_EXERCISE_: Select from the data all lines with the word "junk".

_Dataset entries_:

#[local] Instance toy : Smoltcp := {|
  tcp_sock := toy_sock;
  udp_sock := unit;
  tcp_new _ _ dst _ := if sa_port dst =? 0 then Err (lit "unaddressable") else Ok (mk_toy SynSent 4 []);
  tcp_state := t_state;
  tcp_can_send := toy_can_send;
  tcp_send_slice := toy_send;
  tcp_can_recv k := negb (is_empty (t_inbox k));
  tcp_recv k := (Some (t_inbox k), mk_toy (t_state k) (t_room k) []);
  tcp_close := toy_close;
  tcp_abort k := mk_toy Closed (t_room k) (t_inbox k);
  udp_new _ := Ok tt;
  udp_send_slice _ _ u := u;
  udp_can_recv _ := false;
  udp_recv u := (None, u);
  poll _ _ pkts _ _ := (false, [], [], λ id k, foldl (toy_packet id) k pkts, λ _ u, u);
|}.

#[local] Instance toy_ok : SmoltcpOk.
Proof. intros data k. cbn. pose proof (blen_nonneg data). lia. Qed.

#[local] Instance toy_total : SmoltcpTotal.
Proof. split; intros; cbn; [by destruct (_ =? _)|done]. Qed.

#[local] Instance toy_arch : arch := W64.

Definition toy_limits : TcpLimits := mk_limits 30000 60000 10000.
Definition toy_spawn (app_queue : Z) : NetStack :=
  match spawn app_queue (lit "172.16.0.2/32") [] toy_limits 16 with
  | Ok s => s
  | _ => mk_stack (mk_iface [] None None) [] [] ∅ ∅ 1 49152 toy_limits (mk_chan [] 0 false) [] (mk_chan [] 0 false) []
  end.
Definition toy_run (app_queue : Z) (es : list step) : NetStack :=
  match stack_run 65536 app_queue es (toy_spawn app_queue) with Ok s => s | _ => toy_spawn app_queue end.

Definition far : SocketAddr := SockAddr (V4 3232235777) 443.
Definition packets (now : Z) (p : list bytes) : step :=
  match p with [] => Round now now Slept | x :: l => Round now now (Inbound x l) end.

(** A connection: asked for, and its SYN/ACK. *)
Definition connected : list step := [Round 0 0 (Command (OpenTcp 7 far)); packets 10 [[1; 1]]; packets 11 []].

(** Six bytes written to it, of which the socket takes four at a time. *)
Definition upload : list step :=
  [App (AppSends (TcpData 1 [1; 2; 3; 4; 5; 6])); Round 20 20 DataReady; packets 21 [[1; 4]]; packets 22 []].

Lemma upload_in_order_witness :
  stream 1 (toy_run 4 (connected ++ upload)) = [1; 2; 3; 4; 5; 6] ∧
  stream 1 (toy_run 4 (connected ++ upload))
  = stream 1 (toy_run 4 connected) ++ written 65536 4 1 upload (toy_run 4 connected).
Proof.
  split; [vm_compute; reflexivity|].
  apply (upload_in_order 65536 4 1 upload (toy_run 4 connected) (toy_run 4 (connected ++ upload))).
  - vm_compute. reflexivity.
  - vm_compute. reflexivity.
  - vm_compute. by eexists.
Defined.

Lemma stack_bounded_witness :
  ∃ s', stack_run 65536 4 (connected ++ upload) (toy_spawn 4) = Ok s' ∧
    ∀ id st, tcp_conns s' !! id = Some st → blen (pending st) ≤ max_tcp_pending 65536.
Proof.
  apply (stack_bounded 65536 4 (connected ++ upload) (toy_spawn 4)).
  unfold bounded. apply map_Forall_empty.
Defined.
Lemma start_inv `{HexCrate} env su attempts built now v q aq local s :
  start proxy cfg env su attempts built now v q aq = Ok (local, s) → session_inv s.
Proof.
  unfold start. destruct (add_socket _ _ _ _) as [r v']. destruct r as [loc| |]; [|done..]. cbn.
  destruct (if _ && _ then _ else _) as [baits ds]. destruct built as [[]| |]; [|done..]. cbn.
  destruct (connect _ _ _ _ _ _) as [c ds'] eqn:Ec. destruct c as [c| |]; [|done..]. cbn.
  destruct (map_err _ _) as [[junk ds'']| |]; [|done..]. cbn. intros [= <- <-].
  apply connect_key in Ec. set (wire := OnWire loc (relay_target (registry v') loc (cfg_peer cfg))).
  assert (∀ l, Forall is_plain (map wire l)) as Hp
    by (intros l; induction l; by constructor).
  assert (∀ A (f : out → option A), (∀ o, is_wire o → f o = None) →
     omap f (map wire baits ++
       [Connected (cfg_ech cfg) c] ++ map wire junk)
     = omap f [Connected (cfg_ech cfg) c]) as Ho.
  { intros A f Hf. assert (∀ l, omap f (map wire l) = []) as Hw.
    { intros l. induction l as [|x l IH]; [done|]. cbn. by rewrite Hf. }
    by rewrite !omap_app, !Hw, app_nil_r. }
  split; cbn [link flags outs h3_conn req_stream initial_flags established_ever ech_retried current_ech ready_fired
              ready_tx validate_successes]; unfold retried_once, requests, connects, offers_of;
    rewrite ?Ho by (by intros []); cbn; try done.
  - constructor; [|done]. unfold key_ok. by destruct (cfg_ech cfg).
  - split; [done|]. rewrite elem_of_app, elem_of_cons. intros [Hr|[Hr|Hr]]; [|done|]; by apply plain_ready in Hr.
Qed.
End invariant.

_ANSWER BOX_:
  destruct (map_err _ _) as [[junk ds'']| |]; [|done..]. cbn. intros [= <- <-].
       [Connected (cfg_ech cfg) c] ++ map wire junk)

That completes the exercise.